有名ジャーナルに掲載されるためには多大な犠牲が必要
Natureの姉妹誌にやたらと投稿しているラボも注意が必要です。
なぜなら、これらの雑誌への投稿は業績としては派手ですが、そのために要される時間や労力はかなりのものになるからです。
こうした雑誌に確実に投稿するには、研究室の複数の人間がやっている仕事をマージして一つの仕事としたり、あるいはテーマの範囲をどんどん拡大して巨大な仕事にすることが効果的です。
すると早く業績を上げたいポスドクや、学位取得のために論文が必要な学生にとっては、いつまでたっても自分の仕事が論文にならず、無駄に時間がだけが過ぎていくということになってしまいかねません。
私の知っている例でも、Natureの姉妹誌に載せるためにひたすら実験を繰り返させられた学生がいて、彼は学位を取るのに実に8年もかかっていたという話しを聞いたことがあります。
結局、任期期限のない教授だけが有名誌への投稿という果実を一番に得ることができ、学生やスタッフはただただ搾取されつづけるというシステムになっているのです。
Natureなどの超ハイレベル雑誌がやたら多いところは危険
研究者ならば誰でもNatureやScienceなどに自分の仕事が掲載されることに憧れをもつと思います。その憧れ自体は健全なものですが、それが行き過ぎてしまうのは研究活動を歪めることになりかねません。
大御所の先生のいる研究室では、Nature・Science以外への投稿は認めない、などといっているところが今だに結構あるようです。
そういうところで仕事をするといつまでたっても論文を出させてもらえないため、学位取得にとんでもない時間がかかります。
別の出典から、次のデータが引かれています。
(** * Chatette: template parsing utilities and the generation engine

    A shallow embedding of [chatette/parsing/parser_utils.py] and
    [chatette/units/__init__.py], followed by the properties proved about
    them.

    Conventions of the embedding:
    - a Python [str] is a [string]; iterating over a string yields its
      characters ([ascii]); a token stream is a [list string];
    - a function that may raise returns a [result]: [Ok v] for a normal
      return, [Raise e] for the exception ([ReError] is [re.error]);
    - the pseudo-random generator is an explicit stream of draws that
      every random function consumes and passes on;
    - the [re] module of the runtime is a parameter ([Regex]): what
      [re.sub] does is given where the identifier and the value are read
      literally, and left to the parameter elsewhere;
    - [print] calls are not modelled. *)

From Stdlib Require Import Ascii String.
From stdpp Require Import base option list gmap strings.

#[local] Arguments String.append : simpl nomatch.

(** ** Python values *)

Inductive Exception : Type :=
  | SyntaxError (msg : string)
  | IndexError
  | ValueError
  | ReError.

Inductive result (A : Type) : Type :=
  | Ok (value : A)
  | Raise (e : Exception).
Arguments Ok {A} value.
Arguments Raise {A} e.

Definition is_syntax_error {A : Type} (r : result A) : Prop :=
  match r with
  | Raise (SyntaxError _) => True
  | _ => False
  end.

#[global] Instance result_ret : MRet result := fun A v => Ok v.
#[global] Instance result_bind : MBind result := fun A B k r =>
  match r with
  | Ok v => k v
  | Raise e => Raise e
  end.

(** [if cond: raise e]. *)
Definition raise_if (cond : bool) (e : Exception) : result unit :=
  if cond then Raise e else Ok tt.

(** The character tables of the Python runtime: [str.isspace],
    [str.isalpha], [str.upper] and [str.lower] on one character.  The case
    mappings return strings, as Python's do. *)
Class CharTable : Type := {
  isspace : ascii -> bool;
  isalpha : ascii -> bool;
  upper : ascii -> string;
  lower : ascii -> string
}.

(** [text[:i]] and [text[i:]]. *)
Fixpoint str_take (i : nat) (text : string) : string :=
  match i, text with
  | S i', String c rest => String c (str_take i' rest)
  | _, _ => ""
  end.

Fixpoint str_drop (i : nat) (text : string) : string :=
  match i, text with
  | S i', String c rest => str_drop i' rest
  | _, _ => text
  end.

(** [c == sym] for a character [c] of a string and a one-character symbol. *)
Definition char_is (c : ascii) (sym : string) : bool :=
  String.eqb (String c "") sym.

(** [sym in text] for a one-character symbol. *)
Fixpoint str_contains_char (sym : string) (text : string) : bool :=
  match text with
  | "" => false
  | String c rest => char_is c sym || str_contains_char sym rest
  end.

(** [text.startswith(prefix)]. *)
Fixpoint startswith (prefix text : string) : bool :=
  match prefix, text with
  | "", _ => true
  | String p prefix', String c rest => Ascii.eqb p c && startswith prefix' rest
  | String _ _, "" => false
  end.

(** The pseudo-random generator: the stream of its raw draws. *)
Definition Rng : Type := nat -> nat.

(** [random.randint(a, b)]: an integer between [a] and [b], both included. *)
Definition randint (a b : nat) (g : Rng) : nat * Rng :=
  (a + g 0 mod (b - a + 1), fun n => g (S n)).

(** Modelled from the spec: [chatette.utils.choose], which is not in this
    module; it selects one element of the list uniformly at random, and
    answers [None] when there is none (the chosen rule is absent). *)
Definition choose {A : Type} (array : list A) (g : Rng) : option A * Rng :=
  match array with
  | [] => (None, g)
  | _ :: _ =>
      let '(i, g) := randint 0 (length array - 1) g in
      (array !! i, g)
  end.

(** ** [chatette.parsing.parser_utils] *)

Definition ESCAPE_SYM : string := String "092"%char "".

Definition ALIAS_SYM : string := "~".
Definition SLOT_SYM : string := "@".
Definition INTENT_SYM : string := "%".
Definition UNIT_OPEN_SYM : string := "[".
Definition UNIT_CLOSE_SYM : string := "]".

Definition ANNOTATION_OPEN_SYM : string := "(".
Definition ANNOTATION_CLOSE_SYM : string := ")".

Definition VARIATION_SYM : string := "#".
Definition RAND_GEN_SYM : string := "?".
Definition PERCENT_GEN_SYM : string := "/".
Definition CASE_GEN_SYM : string := "&".
Definition ARG_SYM : string := "$".

Definition RESERVED_VARIATION_NAMES : list string :=
  ["all-variations-aggregation"; "rules"; "nb-gen-asked"; "arg"].

(** *** remove_escapement *)

(** The [for c in text] loop, with its two variables [result] and
    [escaped]. *)
Fixpoint remove_escapement_loop (text result : string) (escaped : bool) : string :=
  match text with
  | "" => result
  | String c rest =>
      if escaped && char_is c ARG_SYM then
        remove_escapement_loop rest (result +:+ ESCAPE_SYM +:+ ARG_SYM) false
      else if escaped then
        remove_escapement_loop rest (result +:+ String c "") false
      else if char_is c ESCAPE_SYM then
        remove_escapement_loop rest result true
      else
        remove_escapement_loop rest (result +:+ String c "") escaped
  end.

Definition remove_escapement (text : string) : string :=
  if negb (str_contains_char ESCAPE_SYM text) then text
  else remove_escapement_loop text "" false.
よほど強い思い入れや自信がない限りは、近づかないほうが無難です。
それとこれはここだけの話しですが、そもそも研究というものは立て続けに人の目を引くような結果が出るなどということはなく、ほとんどの場合は地味なものなわけです。
にもかかわらずNature級の業績を上げ続けることができるというのは、少しおかしいと考えるのが普通の感覚ではないでしょうか。
端的に言って、こうした研究室では捏造や研究不正が発生しているリスクが極めて高いと考えるべきです。
またたとえ捏造がなかったとしても、Natureしか認めないなどといっている教授の強圧的な指導方針が生み出す空気が、研究の姿勢を歪めるのは間違いないことでしょう。
論文リストを見てどのようなラボに進むべきか決めよう
以上をふまえて、研究室選びの際の論文リスト活用法をまとめると次のようになるかと思います。
- まずホームページ上にしっかりと最新の業績が載っているかみましょう。そもそも何年もリストが更新されていないラボは、その時点で怪しいと思ったほうが良いです。
- 次に毎年の論文数をチェックしましょう。ラボの人数、規模にもよりますが、とにかく毎年コンスタントに出していることを確認しましょう。
- 年1−2本しか出ていないが、いずれも有名ジャーナルのようなところも注意が必要です。学位取得後はアカデミア以外の進学も視野に入れている人は近づかないほうが良いでしょう。自分の論文がどの雑誌に掲載されたかなどは、はっきりいって民間のキャリアではなんの意味ももちません。
- Nature、Science、Cellは絶対的な正義ではありません。場合によってはむしろ害悪でしかないので、これらの論文がたくさん出ているからといって惑わされないように。
まとめ
ブラック研究室には論文投稿のやり方に特有のクセのようなものがあります。今回はそれらのクセについて、研究室選びという観点から解説してみました。
これから研究室進学をする学生、とくに博士号を取得しようと考えている方は、是非とも参考にしてみてください。